Con la expulsión de los jesuitas el año de 1767, tanto el Seminario de San Luis como la Universidad de San Gregorio padecieron quebrantos notables, y hasta casi desaparecieron por un poco de tiempo ambos establecimientos. En agosto salieron de Quito expulsados los jesuitas; en octubre, en la misma fecha en que constantemente se habían solido abrir las clases, se principiaron los cursos, merced al celo sacerdotal y a la actividad del señor doctor don José Cuero y Caicedo, entonces canónigo doctoral de Quito, quien se ofreció espontáneamente a abrir y dirigir el Seminario; las clases comenzaron el día señalado y el concurso de alumnos fue muy numeroso, y tan cumplidamente se desempeñaron los nuevos profesores, que, por lo pronto, los quiteños se felicitaron del nuevo arreglo y casi no echaron de menos a los jesuitas, a quienes se los había creído irreemplazables. Sin embargo, este arreglo duró muy poco, pues el Seminario con todo cuanto le pertenecía, incluso hasta el mismo edificio, fue confiscado entre los bienes pertenecientes a los jesuitas expulsados; las clases se cerraron y la enseñanza se suspendió indefinidamente. El ilustrísimo señor Carrasco reclamó   -22-   el Seminario y se formó un largo y complicado expediente sobre un asunto tan claro y tan manifiesto: falleció el Prelado y se continuó el litigio por varios años, hasta que en el de 1783 se resolvió, declarando que eran de propiedad del Seminario los bienes raíces que le habían pertenecido; el ilustrísimo señor Minayo abrió, por fin, las clases, organizando y reglamentando con esmero la enseñanza; y ya parecía que comenzaba para el colegio una época de prosperidad, cuando los disgustos escandalosos entre el Rector y el Obispo lo redujeron de nuevo a una situación lamentable. Era rector el señor Egüez y Villamar, canónigo de Quito, y le disputaba al Obispo diocesano la jurisdicción sobre el Seminario y hasta el gobierno de un establecimiento, que, según lo prescrito por el Concilio de Trento, debía estar bajo la inmediata dependencia del Prelado eclesiástico.

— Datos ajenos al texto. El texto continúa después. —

Lemma frame_Some data r now c :
  claims_direct c -> Forall (λ e, ¬ nils_availability e) data ->
  is_Some (applyControllerState iterate overflow version data r now c).
Proof.
  intros D F. unfold applyControllerState, mergeDaemonState. set (ca := observeESSMode _ _ _ _).
  assert (Dc : claims_direct (initCerboMaps ca)).
  { destruct (initCerboMaps_spec iterate overflow ca) as (_ & _ & _ & _ & We & _). intros k. rewrite We. unfold ca.
    destruct (observe_view data r now (with_controller (Some now) (if r then None else Some now) c)) as (_ & -> & _).
    apply D. }
  destruct (initCerboMaps_spec iterate overflow ca) as (A & _).
  pose proof (merge_members_is_Some (cerboOwned (initCerboMaps ca)) data (state (initCerboMaps ca), []) F A) as A1.
  destruct (foldl _ _ data) as [st clean]. cbn [fst] in A1.
  destruct (each_Some (mark_direct clean) (λ st, is_Some (availability st)) directFields st) as (st1 & E1 & A2);
    [intros; by apply mark_direct_Some|done|]. rewrite E1. cbn [mbind option_bind].
  destruct (set_available_Some "ess_mode" false st1 A2) as [st2 E2].
  assert (S : ∀ st f, is_Some (c1 ← applyCerboOverlays iterate overflow (with_state st (initCerboMaps ca)); Some (f c1 : Client))).
  { intros s f. destruct (apply_Some iterate overflow (with_state s (initCerboMaps ca)) Dc) as [c1 E].
    rewrite E. by eexists. }
  case_bool_decide; [|rewrite E2]; cbn [mbind option_bind]; apply S.
Qed.

Lemma reset_Some b l st : l ⊆ directFields -> is_Some (availability st) -> is_Some (each (mark b) l st).
Proof. intros L H. destruct (each_mark_Some b l st L H) as (st' & -> & _). by eexists. Qed.

Lemma handle_Some topic p now c : claims_direct c -> is_Some (handleCerboDevice iterate overflow topic p now c).
Proof.
  intros D. unfold handleCerboDevice.
  destruct (split_on "/" topic) as [|p0 [|portal [|kind [|instance rest]]]]; try (by eexists).
  destruct (_ || _ || _ || _); [by eexists|].
  destruct (initCerboMaps_spec iterate overflow c) as (_ & _ & _ & _ & We & _). set (c0 := initCerboMaps c) in *.
  assert (D0 : claims_direct c0) by (intros k; rewrite We; apply D). clearbody c0.
  assert (S : ∀ c1, claims_direct c1 -> ∃ x, (c2 ← applyCerboOverlays iterate overflow c1; Some (c2, true)) = Some x).
  { intros c1 D1. destruct (apply_Some iterate overflow c1 D1) as [c2 ->]. by eexists. }
  destruct p as [| |o]; [by apply S|by eexists|].
  destruct rest as [|r rest]; [by eexists|]. destruct (assoc "value" o) as [value|]; [|by eexists].
  destruct (accepted_value _ value) as [v|]; [|by eexists]. apply S.
  destruct v; try done. intros k. cbn [cerboOwned with_owned with_seen with_leaves].
  rewrite elem_of_union. intros [Hk|Hk]; [by apply D0|]. apply elem_of_dom in Hk. by eapply overlay_within.
Qed.

Definition harmless (e : event) : Prop :=
  match e with ControllerFrame data _ _ => Forall (λ x, ¬ nils_availability x) data | _ => True end.

Lemma bind_Some {A B} (m : option A) (f : A -> B) : is_Some m -> is_Some (x ← m; Some (f x)).
Proof. intros [x ->]. by eexists. Qed.

Lemma expiry_Some now c : is_Some (expireOptionalTelemetry now c).
Proof.
  unfold expireOptionalTelemetry. destruct (initCerboMaps_spec iterate overflow c) as (A & _).
  destruct (controllerLastSeen (initCerboMaps c)); [|by eexists]. destruct (_ || _); [|by eexists].
  apply bind_Some. case_bool_decide; [by eexists|by apply set_available_Some].
Qed.

Lemma lost_Some c : is_Some (invalidateCerbo c).
Proof.
  rewrite invalidate_eq. destruct (initCerboMaps_spec iterate overflow c) as (A & _).
  destruct (clear_direct_Some (ApplyControllerSnapshot [] (state (initCerboMaps c)))) as [st ->];
    [by rewrite snapshot_availability|by eexists].
Qed.

Lemma source_Some c : is_Some (clearOptionalTelemetry c).
Proof.
  unfold clearOptionalTelemetry. destruct (initCerboMaps_spec iterate overflow (with_ess None None c)) as (A & _).
  apply bind_Some. apply reset_Some; [listed|exact A].
Qed.

Lemma claims_with_leaves l c : claims_direct c -> claims_direct (with_leaves l c).
Proof. done. Qed.

(** C24: Nothing that arrives makes the client panic, except one kind of frame: an
    assignment to the nil map of available telemetry needs a member whose name
    differs from "telemetry_available" in case only and whose value is null. *)
Theorem only_null_availability_panics c e : reachable c -> harmless e -> is_Some (step e c).
Proof.
  intros C%reachable_coherent H. pose proof (co_direct _ _ _ C) as D.
  destruct e as [topic p r now|data r now|portal|now| | | |]; cbn [OverlayState.step].
  - apply fmap_is_Some. unfold applyCerboDevice. destruct (handle_Some topic p now c D) as [[c1 b] ->]. by eexists.
  - by apply frame_Some.
  - by eexists.
  - apply fmap_is_Some, expiry_Some.
  - exact (apply_Some iterate overflow (with_leaves ∅ c) D).
  - apply lost_Some.
  - apply source_Some.
  - apply bind_Some, source_Some.
Qed.

Lemma set_available_None k b st : availability st = None -> set_available k b st = None.
Proof. intros H. unfold set_available. by rewrite H. Qed.

Lemma mark_nil_None clean l st : availability st = None -> each (mark_direct clean) l st = Some st ∨ each (mark_direct clean) l st = None.
Proof.
  intros H. induction l as [|k l IH]; [by left|].
  assert (M : mark_direct clean k st = Some st ∨ mark_direct clean k st = None).
  { unfold mark_direct. rewrite set_available_None by done. destruct (assoc k clean) as [[]|]; auto. }
  cbn [each]. destruct M as [-> | ->]; [exact IH|by right].
Qed.

(** A merge that loses the map fails, while the ESS mode is not claimed. *)
Lemma merge_nil data c :
  "ess_mode" ∉ cerboOwned (initCerboMaps c) ->
  availability (fst (foldl (merge_member (cerboOwned (initCerboMaps c))) (state (initCerboMaps c), []) data)) = None ->
  mergeDaemonState iterate overflow version data c = None.
Proof.
  intros Hess H. unfold mergeDaemonState. destruct (foldl _ _ data) as [st clean]. cbn [fst] in H.
  rewrite bool_decide_false by done.
  destruct (mark_nil_None clean directFields st H) as [-> | ->]; [|done]. cbn [mbind option_bind].
  by rewrite set_available_None.
Qed.
Lemma canonical_key s s' k k' :
  canonicalSubscription s = Some s' -> (k, k') ∈ [(P256dh s, P256dh s'); (Auth s, Auth s')] ->
  decode_key k' = decode_key k.
Proof.
  intros (p & a & P & A & Lp & La & -> & _)%canonical_inv Hk. cbn [P256dh Auth] in Hk.
  repeat (apply elem_of_cons in Hk as [[= -> ->]|Hk]); [| |by apply elem_of_nil in Hk];
    rewrite decode_key_text; try done; try (by eapply decode_key_range); lia.
Qed.

(** A subscription is stored in one form, however the browser wrote its keys:
    with or without padding, with line breaks, with surplus bits.  The form
    keeps the bytes, is its own form, and is shared exactly by the
    subscriptions with the same endpoint and bytes. *)
Theorem canonical_form s s' :
  canonicalSubscription s = Some s' ->
  Endpoint s' = Endpoint s ∧ decode_key (P256dh s') = decode_key (P256dh s) ∧
  decode_key (Auth s') = decode_key (Auth s) ∧ canonicalSubscription s' = Some s' ∧
  ∀ t t', canonicalSubscription t = Some t' ->
    t' = s' ↔ Endpoint t = Endpoint s ∧ decode_key (P256dh t) = decode_key (P256dh s) ∧
              decode_key (Auth t) = decode_key (Auth s).
Proof.
  intros H. pose proof (canonical_key s s' (P256dh s) (P256dh s') H ltac:(by left)) as Kp.
  pose proof (canonical_key s s' (Auth s) (Auth s') H ltac:(by right; left)) as Ka.
  destruct (canonical_inv s s' H) as (p & a & P & A & Lp & La & E & V).
  split; [by rewrite E|]. split; [done|]. split; [done|]. split.
  - unfold PushTransport.canonicalSubscription. rewrite Kp, Ka, P, A. cbn [mbind option_bind].
    assert (E' : MkSubscription (Endpoint s') (string_of_list_ascii (raw_encode p)) (string_of_list_ascii (raw_encode a)) = s')
      by (by rewrite E). by rewrite E', V.
  - intros t t' Ht. destruct (canonical_inv t t' Ht) as (p' & a' & P' & A' & Lp' & La' & E' & _).
    rewrite P, A, P', A', E, E'. split.
    + intros [= He Hp Ha]. split; [done|].
      assert (D : decode_key (key_text p') = decode_key (key_text p) ∧ decode_key (key_text a') = decode_key (key_text a))
        by (by rewrite Hp, Ha).
      rewrite !decode_key_text in D; [exact D|..]; try (by eapply decode_key_range); lia.
    + intros (-> & [= ->] & [= ->]). done.
Qed.
End canonical.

En la América española, durante el tiempo de la dominación colonial la independencia de la autoridad espiritual era reconocida y confesada especulativamente; pero en la práctica, la potestad real era, de hecho, superior a la potestad espiritual, y la dirigía y la gobernaba y aun la esclavizaba en muchas cosas, alegando los derechos del patronato regio, mediante los cuales los monarcas de Castilla habían llegado a ser unos como delegados de la Silla Apostólica en América, sin facultades bien definidas. Así no era extraño que un rector invocara el patronato real, para desconocer los fueros de la jurisdicción episcopal sobre el Seminario; por fortuna, al andar de los tiempos, las cosas fueron entrando poco a poco   -23-   por el sendero de la justicia, y el Gobierno español devolvió al obispo de Quito el antiguo edificio del Seminario, con todos los bienes que le pertenecían, y reconoció la jurisdicción que sobre él tenía por derecho la autoridad episcopal. Para la dirección y la enseñanza se pusieron eclesiásticos seculares, sujetándose en la práctica al régimen trazado por el señor Minayo9.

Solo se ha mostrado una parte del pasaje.